::: MATERIALS PROVIDED :::
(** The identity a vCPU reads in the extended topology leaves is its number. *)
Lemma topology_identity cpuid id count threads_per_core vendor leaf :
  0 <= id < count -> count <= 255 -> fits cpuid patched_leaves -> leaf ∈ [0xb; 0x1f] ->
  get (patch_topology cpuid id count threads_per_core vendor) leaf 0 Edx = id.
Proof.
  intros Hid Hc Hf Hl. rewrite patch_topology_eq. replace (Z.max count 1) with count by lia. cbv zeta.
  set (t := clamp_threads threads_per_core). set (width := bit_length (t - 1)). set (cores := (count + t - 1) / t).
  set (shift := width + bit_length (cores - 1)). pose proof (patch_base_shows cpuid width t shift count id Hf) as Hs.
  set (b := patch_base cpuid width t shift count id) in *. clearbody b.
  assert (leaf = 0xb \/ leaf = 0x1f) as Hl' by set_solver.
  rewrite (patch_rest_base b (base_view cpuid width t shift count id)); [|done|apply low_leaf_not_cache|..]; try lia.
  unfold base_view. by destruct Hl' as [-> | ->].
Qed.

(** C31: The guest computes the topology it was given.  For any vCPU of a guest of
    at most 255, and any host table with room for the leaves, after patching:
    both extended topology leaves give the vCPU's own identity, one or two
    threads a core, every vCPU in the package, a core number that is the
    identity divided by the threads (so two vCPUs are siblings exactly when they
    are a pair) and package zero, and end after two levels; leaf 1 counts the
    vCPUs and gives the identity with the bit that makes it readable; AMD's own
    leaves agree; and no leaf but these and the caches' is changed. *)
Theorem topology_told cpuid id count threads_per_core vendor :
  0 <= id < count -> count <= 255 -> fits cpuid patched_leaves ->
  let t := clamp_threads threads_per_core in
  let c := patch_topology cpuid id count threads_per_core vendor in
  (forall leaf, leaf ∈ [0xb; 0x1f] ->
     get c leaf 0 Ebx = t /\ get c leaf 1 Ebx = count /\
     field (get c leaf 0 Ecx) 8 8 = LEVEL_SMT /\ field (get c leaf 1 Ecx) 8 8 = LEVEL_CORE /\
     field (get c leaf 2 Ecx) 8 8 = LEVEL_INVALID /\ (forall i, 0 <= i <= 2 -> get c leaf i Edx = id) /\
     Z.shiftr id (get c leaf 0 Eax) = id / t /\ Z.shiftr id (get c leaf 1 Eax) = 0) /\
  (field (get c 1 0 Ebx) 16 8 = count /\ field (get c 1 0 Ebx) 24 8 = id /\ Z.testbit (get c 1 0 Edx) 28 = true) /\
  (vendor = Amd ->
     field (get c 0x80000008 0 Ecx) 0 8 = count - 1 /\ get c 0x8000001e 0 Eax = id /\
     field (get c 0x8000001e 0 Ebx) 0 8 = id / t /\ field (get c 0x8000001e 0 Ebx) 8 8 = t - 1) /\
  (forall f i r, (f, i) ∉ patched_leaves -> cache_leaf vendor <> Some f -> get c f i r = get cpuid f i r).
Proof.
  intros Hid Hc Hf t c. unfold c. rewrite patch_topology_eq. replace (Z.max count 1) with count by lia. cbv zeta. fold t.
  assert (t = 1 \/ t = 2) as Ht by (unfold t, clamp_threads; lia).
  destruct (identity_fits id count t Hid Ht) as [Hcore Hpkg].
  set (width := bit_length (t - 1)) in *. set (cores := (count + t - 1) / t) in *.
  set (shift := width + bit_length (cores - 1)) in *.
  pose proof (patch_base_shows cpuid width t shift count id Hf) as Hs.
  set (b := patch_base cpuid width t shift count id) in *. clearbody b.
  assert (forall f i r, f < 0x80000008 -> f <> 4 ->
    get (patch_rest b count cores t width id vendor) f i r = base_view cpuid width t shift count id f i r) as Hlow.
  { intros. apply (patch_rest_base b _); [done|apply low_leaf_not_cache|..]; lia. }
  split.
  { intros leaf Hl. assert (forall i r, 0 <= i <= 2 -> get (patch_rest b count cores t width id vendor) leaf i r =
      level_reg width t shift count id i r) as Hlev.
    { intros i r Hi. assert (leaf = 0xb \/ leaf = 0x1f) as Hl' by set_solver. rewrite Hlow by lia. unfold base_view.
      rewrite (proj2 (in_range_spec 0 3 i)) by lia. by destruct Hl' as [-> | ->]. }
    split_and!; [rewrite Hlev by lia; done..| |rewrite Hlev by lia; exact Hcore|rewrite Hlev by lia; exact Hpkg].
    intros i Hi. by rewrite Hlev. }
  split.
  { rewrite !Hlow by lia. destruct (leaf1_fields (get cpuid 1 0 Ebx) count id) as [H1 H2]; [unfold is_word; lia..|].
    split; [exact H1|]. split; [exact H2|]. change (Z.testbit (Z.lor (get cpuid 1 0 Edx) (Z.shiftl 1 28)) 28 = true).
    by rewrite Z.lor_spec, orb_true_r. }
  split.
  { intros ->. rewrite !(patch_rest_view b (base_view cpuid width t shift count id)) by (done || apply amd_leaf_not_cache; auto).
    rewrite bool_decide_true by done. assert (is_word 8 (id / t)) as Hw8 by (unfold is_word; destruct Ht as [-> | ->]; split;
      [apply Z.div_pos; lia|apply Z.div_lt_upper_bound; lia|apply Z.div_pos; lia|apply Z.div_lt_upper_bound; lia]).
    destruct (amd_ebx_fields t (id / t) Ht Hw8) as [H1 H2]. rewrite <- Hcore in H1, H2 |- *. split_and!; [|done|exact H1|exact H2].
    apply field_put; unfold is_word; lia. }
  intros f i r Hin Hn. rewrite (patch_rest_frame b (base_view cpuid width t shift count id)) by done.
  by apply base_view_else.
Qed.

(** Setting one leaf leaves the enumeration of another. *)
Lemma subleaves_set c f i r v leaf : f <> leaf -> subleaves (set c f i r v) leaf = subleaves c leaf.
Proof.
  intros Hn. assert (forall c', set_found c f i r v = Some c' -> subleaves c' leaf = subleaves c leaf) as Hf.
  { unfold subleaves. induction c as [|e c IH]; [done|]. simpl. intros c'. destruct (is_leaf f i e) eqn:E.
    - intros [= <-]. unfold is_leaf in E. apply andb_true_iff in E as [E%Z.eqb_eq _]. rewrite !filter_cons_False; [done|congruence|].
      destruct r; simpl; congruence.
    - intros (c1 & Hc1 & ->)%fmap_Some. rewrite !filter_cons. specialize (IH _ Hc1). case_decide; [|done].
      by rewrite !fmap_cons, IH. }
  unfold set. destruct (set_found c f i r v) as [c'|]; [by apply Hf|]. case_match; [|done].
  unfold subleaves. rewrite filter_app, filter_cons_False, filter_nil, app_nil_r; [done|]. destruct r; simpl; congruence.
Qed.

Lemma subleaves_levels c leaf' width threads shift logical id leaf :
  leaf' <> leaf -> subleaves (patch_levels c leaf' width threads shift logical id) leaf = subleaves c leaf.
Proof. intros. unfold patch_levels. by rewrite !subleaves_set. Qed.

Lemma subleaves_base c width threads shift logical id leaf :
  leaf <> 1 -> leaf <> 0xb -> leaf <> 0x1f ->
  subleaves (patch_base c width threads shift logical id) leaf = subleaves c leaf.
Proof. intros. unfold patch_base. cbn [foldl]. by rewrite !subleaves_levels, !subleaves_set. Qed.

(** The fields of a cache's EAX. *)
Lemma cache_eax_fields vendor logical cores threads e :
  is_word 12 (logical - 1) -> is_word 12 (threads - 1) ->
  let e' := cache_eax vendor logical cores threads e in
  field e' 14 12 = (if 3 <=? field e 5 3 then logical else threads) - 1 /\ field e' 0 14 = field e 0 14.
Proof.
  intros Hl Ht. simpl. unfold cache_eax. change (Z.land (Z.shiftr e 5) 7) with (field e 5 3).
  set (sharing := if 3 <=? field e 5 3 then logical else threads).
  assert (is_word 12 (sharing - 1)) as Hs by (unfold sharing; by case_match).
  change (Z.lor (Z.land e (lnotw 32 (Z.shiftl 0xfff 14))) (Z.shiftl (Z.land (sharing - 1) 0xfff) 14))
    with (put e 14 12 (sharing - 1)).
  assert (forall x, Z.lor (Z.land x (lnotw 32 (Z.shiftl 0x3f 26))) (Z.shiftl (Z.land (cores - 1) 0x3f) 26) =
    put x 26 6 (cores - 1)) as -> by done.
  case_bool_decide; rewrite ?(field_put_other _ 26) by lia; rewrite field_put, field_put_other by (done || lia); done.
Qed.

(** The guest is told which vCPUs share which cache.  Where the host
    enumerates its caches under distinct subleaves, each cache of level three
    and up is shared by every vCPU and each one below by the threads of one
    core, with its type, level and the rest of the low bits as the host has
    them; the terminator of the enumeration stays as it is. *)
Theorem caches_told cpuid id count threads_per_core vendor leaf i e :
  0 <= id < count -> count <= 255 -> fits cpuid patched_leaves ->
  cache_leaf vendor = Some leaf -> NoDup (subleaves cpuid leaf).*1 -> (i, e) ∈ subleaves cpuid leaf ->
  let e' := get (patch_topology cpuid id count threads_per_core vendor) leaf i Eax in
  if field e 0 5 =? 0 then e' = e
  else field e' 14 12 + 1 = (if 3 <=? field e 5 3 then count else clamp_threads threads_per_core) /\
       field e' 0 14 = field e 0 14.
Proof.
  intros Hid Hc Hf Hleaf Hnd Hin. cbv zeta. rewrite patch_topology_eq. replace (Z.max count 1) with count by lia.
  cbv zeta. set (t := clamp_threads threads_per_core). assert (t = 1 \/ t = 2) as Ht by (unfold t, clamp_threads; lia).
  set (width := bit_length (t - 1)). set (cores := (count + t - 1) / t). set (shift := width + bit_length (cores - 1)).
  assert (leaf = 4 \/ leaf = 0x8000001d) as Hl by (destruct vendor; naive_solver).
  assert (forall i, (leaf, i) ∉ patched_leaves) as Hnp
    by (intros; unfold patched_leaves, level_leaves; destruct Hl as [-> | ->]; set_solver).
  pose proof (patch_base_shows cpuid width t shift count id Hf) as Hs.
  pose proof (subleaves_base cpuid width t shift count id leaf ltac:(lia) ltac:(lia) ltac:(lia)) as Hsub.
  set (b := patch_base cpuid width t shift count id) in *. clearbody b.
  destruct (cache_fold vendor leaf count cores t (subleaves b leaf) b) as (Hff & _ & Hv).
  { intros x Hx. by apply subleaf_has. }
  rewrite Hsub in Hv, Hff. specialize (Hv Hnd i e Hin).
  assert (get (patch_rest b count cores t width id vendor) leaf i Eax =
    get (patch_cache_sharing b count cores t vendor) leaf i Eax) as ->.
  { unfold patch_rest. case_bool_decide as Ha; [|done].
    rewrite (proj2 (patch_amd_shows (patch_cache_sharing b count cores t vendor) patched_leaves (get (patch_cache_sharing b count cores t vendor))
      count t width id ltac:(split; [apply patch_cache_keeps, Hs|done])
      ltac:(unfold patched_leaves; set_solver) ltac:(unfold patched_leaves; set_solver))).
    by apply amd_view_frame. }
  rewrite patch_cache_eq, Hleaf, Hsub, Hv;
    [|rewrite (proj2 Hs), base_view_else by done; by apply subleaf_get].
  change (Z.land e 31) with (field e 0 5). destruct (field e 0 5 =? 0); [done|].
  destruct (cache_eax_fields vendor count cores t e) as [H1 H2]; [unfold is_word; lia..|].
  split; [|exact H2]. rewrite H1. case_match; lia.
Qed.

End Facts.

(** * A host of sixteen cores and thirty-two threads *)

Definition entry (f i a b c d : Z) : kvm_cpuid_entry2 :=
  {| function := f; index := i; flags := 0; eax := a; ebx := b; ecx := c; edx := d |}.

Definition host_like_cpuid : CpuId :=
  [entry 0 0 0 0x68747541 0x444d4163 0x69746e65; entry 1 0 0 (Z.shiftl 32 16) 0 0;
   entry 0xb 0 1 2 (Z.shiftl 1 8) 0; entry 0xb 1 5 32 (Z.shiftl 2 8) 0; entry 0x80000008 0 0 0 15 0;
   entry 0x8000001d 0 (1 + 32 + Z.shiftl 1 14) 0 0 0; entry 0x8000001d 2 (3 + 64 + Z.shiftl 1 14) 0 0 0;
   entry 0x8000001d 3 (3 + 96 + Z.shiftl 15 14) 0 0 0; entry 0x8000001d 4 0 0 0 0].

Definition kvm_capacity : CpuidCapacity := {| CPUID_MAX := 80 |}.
:::
WORK REQUEST: In the records above, some lines hold the word "logical"; copy each such line.

RESULT FOR THIS EXERCISE:
Lemma subleaves_levels c leaf' width threads shift logical id leaf :
  leaf' <> leaf -> subleaves (patch_levels c leaf' width threads shift logical id) leaf = subleaves c leaf.
Lemma subleaves_base c width threads shift logical id leaf :
  subleaves (patch_base c width threads shift logical id) leaf = subleaves c leaf.
Lemma cache_eax_fields vendor logical cores threads e :
  is_word 12 (logical - 1) -> is_word 12 (threads - 1) ->
  let e' := cache_eax vendor logical cores threads e in
  field e' 14 12 = (if 3 <=? field e 5 3 then logical else threads) - 1 /\ field e' 0 14 = field e 0 14.
  set (sharing := if 3 <=? field e 5 3 then logical else threads).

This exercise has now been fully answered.